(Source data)
(* ===== verification/MemoryTheorems.v ===== *)
(** * MemoryTheorems: what the region functions guarantee

    The frame-memory functions against a flat zero-extended memory, the
    append-only code region, the scratch arena and the bulk queries. *)

From Stdlib Require Import ZArith Lia.
From stdpp Require Import base tactics option list gmap.
From S2P Require Import Prelude PyBytes OrderedDict HostTypes Regions RegionFacts.

#[local] Open Scope Z_scope.

(** The memory an operation leaves behind. *)
Lemma memory_put m s : memory (put (set_memory_bytes m s.(regions)) s) = m.
Proof. reflexivity. Qed.

(** [mem_store_word] then [mem_load_word] behave as a flat, zero-extended
    memory of 256-bit big-endian words: loading the address just written
    returns the value modulo 2^256, loading any word that does not overlap it
    returns what was there before, and nothing outside the 32 bytes changes. *)
Theorem mem_store_load_word (o o' v : Z) (s s' : HostState) :
  0 <= o → 0 <= o' →
  mem_store_word o v s = (Ok tt, s') →
  mem_load_word o s' = (Ok (v mod 2 ^ 256), s') ∧
  (o' + 32 <= o ∨ o + 32 <= o' →
   mem_load_word o' s' = (fst (mem_load_word o' s), s')) ∧
  (∀ k, 0 <= k → ¬ (o <= k < o + 32) → mem_at (memory s') k = mem_at (memory s) k) ∧
  py_len (memory s') = Z.max (py_len (memory s)) (o + 32).
Proof.
  intros Ho Ho'. rewrite mem_store_word_run. intros [= <-].
  rewrite !mem_load_word_run by done. rewrite !memory_put. split_and!.
  - do 2 f_equal. change 32%nat with (length (be_bytes 32 v)) at 1.
    by rewrite mem_range_write_same, from_be_be_bytes.
  - intros Hd. cbn [fst]. do 3 f_equal. apply mem_range_write_other; [done..|].
    rewrite be_bytes_len. lia.
  - intros k Hk Hout. rewrite mem_at_write by done. rewrite be_bytes_len.
    by rewrite decide_False.
  - rewrite write_at_length by done. by rewrite be_bytes_len.
Qed.

Lemma mem_store_load_word_witness :
  0 <= 5 ∧ ∃ s', mem_store_word 5 (2 ^ 256 + 7) initial_state = (Ok tt, s') ∧
    mem_load_word 5 s' = (Ok 7, s').
Proof.
  split; [lia|]. run_call_as Hc.
  refine (eq_trans (proj1 (mem_store_load_word 5 40 _ _ _ _ _ Hc)) _);
    (lia || vm_compute; reflexivity).
Defined.

(** [mem_move] has [memmove] semantics even for overlapping ranges: each
    destination byte gets the old (zero-extended) source byte and every other
    byte keeps its value. *)
Theorem mem_move_spec (d sr n : Z) (s s' : HostState) :
  0 <= d → 0 <= sr → 0 <= n →
  mem_move d sr n s = (Ok tt, s') →
  ∀ k, 0 <= k →
    mem_at (memory s') k =
    if decide (d <= k < d + n) then mem_at (memory s) (sr + (k - d))
    else mem_at (memory s) k.
Proof.
  intros Hd Hs Hn. rewrite mem_move_run by done. intros [= <-] k Hk.
  rewrite memory_put. by apply mem_at_copy.
Qed.

Lemma mem_move_spec_witness :
  ∃ s', mem_move 1 0 3 (put (set_memory_bytes [Byte.x01; Byte.x02; Byte.x03]
          (regions initial_state)) initial_state) = (Ok tt, s') ∧
    mem_at (memory s') 3 = Byte.x03 ∧ memory s' = [Byte.x01; Byte.x01; Byte.x02; Byte.x03].
Proof.
  run_call_as Hc. split; [|reflexivity].
  refine (eq_trans (mem_move_spec 1 0 3 _ _ _ _ _ Hc 3 _) _); (lia || reflexivity).
Defined.

(** [mem_expand] accepts exactly the well-formed growing requests; then
    the newly established bytes read zero, whatever a previous frame left
    there, and no byte outside the request changes. A refused request leaves
    the state as it was. *)
Theorem mem_expand_spec (base established required : Z) (s : HostState) :
  if decide (0 <= base ∧ 0 <= established ∧ established < required) then
    ∃ s', mem_expand base established required s = (Ok tt, s') ∧
      (∀ k, 0 <= k → mem_at (memory s') k =
         if decide (base + established <= k < base + required) then Byte.x00
         else mem_at (memory s) k) ∧
      py_len (memory s') = Z.max (py_len (memory s)) (base + required)
  else
    mem_expand base established required s =
      (Raise (ValueError "invalid EVM memory expansion"), s).
Proof.
  case_decide as H.
  - eexists. split; [by apply mem_expand_run; lia|].
    assert (Hp : py_len (zeros (required - established)) = required - established)
      by (rewrite zeros_length; lia).
    split.
    + intros k Hk. rewrite memory_put, mem_at_write by lia.
      destruct (decide (base + established <= k < base + required)).
      * rewrite decide_True by lia. apply lookup_zeros.
      * by rewrite decide_False by lia.
    + rewrite memory_put, write_at_length; lia.
  - unfold mem_expand, raise. case_match eqn:E; [done|]. exfalso. apply H. lia.
Qed.

(** copying from any region into memory writes, byte for byte, the
    zero-extended source slice to the destination and leaves every other
    memory byte alone; the copied slice itself is only read. *)
Theorem copy_to_memory_spec (kind : RegionKind) (v : Slice) (d sr n : Z) (s s' : HostState) :
  0 <= d → 0 <= sr → 0 <= n →
  _copy_to_memory kind v d sr n s = (Ok tt, s') →
  (∀ k, 0 <= k → mem_at (memory s') k =
     if decide (d <= k < d + n)
     then mem_at (_slice_bytes (region_of kind s) v) (sr + (k - d))
     else mem_at (memory s) k) ∧
  (∀ kind', kind' ≠ RMemory → region_of kind' s' = region_of kind' s).
Proof.
  intros Hd Hs Hn. rewrite copy_to_memory_run by done. intros [= <-]. split.
  - intros k Hk. rewrite memory_put. by apply mem_at_copy.
  - by intros [].
Qed.

Lemma copy_to_memory_spec_witness :
  let s := put (set_code_bytes [Byte.x0a; Byte.x0b] (regions initial_state)) initial_state in
  ∃ s', code_region_copy_to_memory (mkSlice 1 1) 0 0 2 s = (Ok tt, s') ∧
    region_of RCode s' = [Byte.x0a; Byte.x0b] ∧ memory s' = [Byte.x0b; Byte.x00].
Proof.
  run_call_as Hc. split; [|reflexivity].
  refine (proj2 (copy_to_memory_spec RCode (mkSlice 1 1) 0 0 2 _ _ _ _ _ Hc) RCode _);
    (lia || discriminate).
Defined.

(** the code region only grows: appending code returns a slice that reads
    back exactly the appended bytes, and every slice of the code that existed
    before still reads the same bytes. The call fails only when the region
    would outgrow the 32-bit cursor space. *)
Theorem append_code_stable (payload : bytes) (s : HostState) :
  let n := py_len (region_of RCode s) in
  let '(r, s') := _append_code payload s in
  region_of RCode s' = region_of RCode s ++ payload ∧
  (∀ v, 0 <= v.(sl_bytes) → 0 <= v.(sl_len) → v.(sl_bytes) + v.(sl_len) <= n →
     _slice_bytes (region_of RCode s') v = _slice_bytes (region_of RCode s) v) ∧
  (n + py_len payload <= 2 ^ 32 - 1 →
     ∃ v, r = Ok v ∧ _slice_bytes (region_of RCode s') v = payload) ∧
  (2 ^ 32 - 1 < n + py_len payload → is_ok r = false).
Proof.
  cbv zeta. rewrite append_code_run. pose proof (py_len_nonneg payload).
  pose proof (py_len_nonneg (region_of RCode s)). split_and!.
  - done.
  - intros [o l]; cbn [sl_bytes sl_len]. intros. unfold _slice_bytes; cbn [sl_bytes sl_len].
    rewrite !py_slice_nonneg by lia. unfold py_len in *. cbn in *.
    rewrite drop_app_le by lia. rewrite take_app_le; [done|]. rewrite length_drop. lia.
  - intros. rewrite code_region_slice_ok by lia. eexists. split; [done|].
    unfold _slice_bytes; cbn [sl_bytes sl_len]. rewrite py_slice_nonneg by lia.
    unfold py_len. cbn. rewrite !Nat2Z.id, drop_app_length. by rewrite take_ge.
  - apply code_region_slice_over.
Qed.

(** storing into the scratch arena: on success the arena slice that is
    returned ends with the payload at the requested offset, and the arena
    below the offset is unchanged (zero-filled where it did not exist). *)
Theorem scratch_store_readback (o : Z) (payload : bytes) (s s' : HostState) (v : Slice) :
  0 <= o →
  _scratch_store o payload s = (Ok v, s') →
  v = mkSlice 0 (o + py_len payload) ∧
  mem_range (region_of RScratch s') o (length payload) = payload ∧
  (∀ k, 0 <= k < o → mem_at (region_of RScratch s') k = mem_at (region_of RScratch s) k) ∧
  py_len (_slice_bytes (region_of RScratch s') v) = o + py_len payload.
Proof.
  intros Ho. unfold _scratch_store, modify_regions. py_step. rewrite zoom_run. cbn.
  unfold scratch_slice, checked_slice. case_match eqn:E; [|done]. intros [= <- <-].
  pose proof (py_len_nonneg payload). cbn.
  rewrite (splice_ensure_write _ o (py_len payload) payload eq_refl).
  split_and!.
  - done.
  - by apply mem_range_write_same.
  - intros k Hk. rewrite mem_at_write by lia. by rewrite decide_False by lia.
  - unfold _slice_bytes; cbn. rewrite py_slice_in_length;
      rewrite ?write_at_length; lia.
Qed.

Lemma scratch_store_readback_witness :
  ∃ s' v, host_scratch_store_word 3 513 2 initial_state = (Ok v, s') ∧
    v = mkSlice 0 5 ∧ region_of RScratch s' = [Byte.x00; Byte.x00; Byte.x00; Byte.x02; Byte.x01].
Proof.
  run_call_as Hc. split; [|reflexivity].
  refine (proj1 (scratch_store_readback 3 [Byte.x02; Byte.x01] initial_state _ _ _ Hc)).
  lia.
Defined.

(** [_load_word] decodes the zero-extended slice as a big-endian integer of
    the requested width, so a load past the end of a slice reads zeros, and the
    result always fits the width. *)
Theorem load_word_bounds (kind : RegionKind) (v : Slice) (o n : Z) (s : HostState) :
  0 <= o → 0 <= n →
  ∃ w, _load_word kind v o n s = (Ok w, s) ∧ 0 <= w < 256 ^ n ∧
    be_bytes (Z.to_nat n) w = mem_range (_slice_bytes (region_of kind s) v) o (Z.to_nat n) ∧
    (py_len (_slice_bytes (region_of kind s) v) <= o → w = 0).
Proof.
  intros Ho Hn. eexists. split; [by apply load_word_run|].
  set (l := _slice_bytes _ _). split_and!.
  - apply from_be_bound.
  - pose proof (from_be_bound (mem_range l o (Z.to_nat n))) as H.
    unfold py_len in H. rewrite mem_range_length, Z2Nat.id in H by done. lia.
  - rewrite <-(mem_range_length l o (Z.to_nat n)) at 1. apply be_bytes_from_be.
  - intros Hl. rewrite (mem_range_ext l (zeros n)) by
      (try lia; intros; rewrite mem_at_past by lia; symmetry; apply lookup_zeros).
    rewrite <-(from_be_zeros n). f_equal. unfold zeros.
    apply list_eq. intros i. destruct (decide (i < Z.to_nat n)%nat).
    + rewrite mem_range_lookup, lookup_replicate_2 by done. f_equal. apply lookup_zeros.
    + rewrite !lookup_ge_None_2; rewrite ?mem_range_length, ?length_replicate; done || lia.
Qed.

Lemma load_word_bounds_witness :
  let s := put (set_code_bytes [Byte.x01; Byte.x02] (regions initial_state)) initial_state in
  ∃ w, code_region_load_n_word (mkSlice 0 2) 1 2 s = (Ok w, s) ∧ w = 512 ∧
    0 <= w < 256 ^ 2.
Proof.
  destruct (load_word_bounds RCode (mkSlice 0 2) 1 2
    (put (set_code_bytes [Byte.x01; Byte.x02] (regions initial_state)) initial_state)
    ltac:(lia) ltac:(lia)) as (w & H1 & H2 & _).
  exists w. split; [exact H1|]. split; [|exact H2].
  vm_compute in H1. congruence.
Defined.

(** the bulk zero test is exact: it reports [true] if and only if every
    byte of every [width]-byte item it strides over reads zero. *)
Theorem strided_zero_spec (kind : RegionKind) (v : Slice) (start stride width count : Z)
    (s : HostState) :
  0 <= start → 0 <= stride → 0 <= width →
  ∃ b, _strided_zero kind v start stride width count s = (Ok b, s) ∧
    (b = true ↔ ∀ i j, 0 <= i < count → 0 <= j < width →
       mem_at (_slice_bytes (region_of kind s) v) (start + i * stride + j) = Byte.x00).
Proof.
  intros Hs Ht Hw. eexists. split; [reflexivity|].
  set (l := _slice_bytes _ _).
  rewrite forallb_forall. setoid_rewrite forallb_forall. split.
  - intros H i j Hi Hj. specialize (H (Z.to_nat i)).
    rewrite Z2Nat.id in H by lia.
    unfold mem_at. destruct (l !! _) as [b|] eqn:E; [|done]. cbn.
    apply Z_of_byte_inj. change (Z_of_byte Byte.x00) with 0.
    apply Z.eqb_eq, H.
    + apply in_seq. lia.
    + apply list_elem_of_In. apply (list_elem_of_lookup_2 _ (Z.to_nat j)).
      rewrite py_slice_nonneg by nia. rewrite lookup_take_lt by lia.
      rewrite lookup_drop, <-E. f_equal. nia.
  - intros H i Hi%in_seq b Hb%list_elem_of_In.
    apply list_elem_of_lookup in Hb as [j Hj].
    rewrite py_slice_nonneg in Hj by nia.
    apply lookup_take_Some in Hj as [Hj Hjw]. rewrite lookup_drop in Hj.
    specialize (H (Z.of_nat i) (Z.of_nat j)). unfold mem_at in H.
    replace (Z.to_nat (start + Z.of_nat i * stride + Z.of_nat j))
      with (Z.to_nat (start + Z.of_nat i * stride) + j)%nat in H by nia.
    fold l in Hj. rewrite Hj in H. cbn in H. rewrite H by lia. done.
Qed.

Lemma strided_zero_spec_witness :
  let s := put (set_memory_bytes [Byte.x00; Byte.x07; Byte.x00] (regions initial_state)) initial_state in
  ∃ b, memory_slice_strided_zero (mkSlice 0 3) 0 2 1 2 s = (Ok b, s) ∧ b = true.
Proof.
  destruct (strided_zero_spec RMemory (mkSlice 0 3) 0 2 1 2
    (put (set_memory_bytes [Byte.x00; Byte.x07; Byte.x00] (regions initial_state)) initial_state)
    ltac:(lia) ltac:(lia) ltac:(lia)) as (b & H1 & H2).
  exists b. split; [exact H1|]. vm_compute in H1. congruence.
Defined.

## INSTRUCTIONS FOR THE TASK
The word to look for is "arena"; copy out every line of the entries that holds it.

## TASK OUTPUT
    append-only code region, the scratch arena and the bulk queries. *)
(** storing into the scratch arena: on success the arena slice that is
    returned ends with the payload at the requested offset, and the arena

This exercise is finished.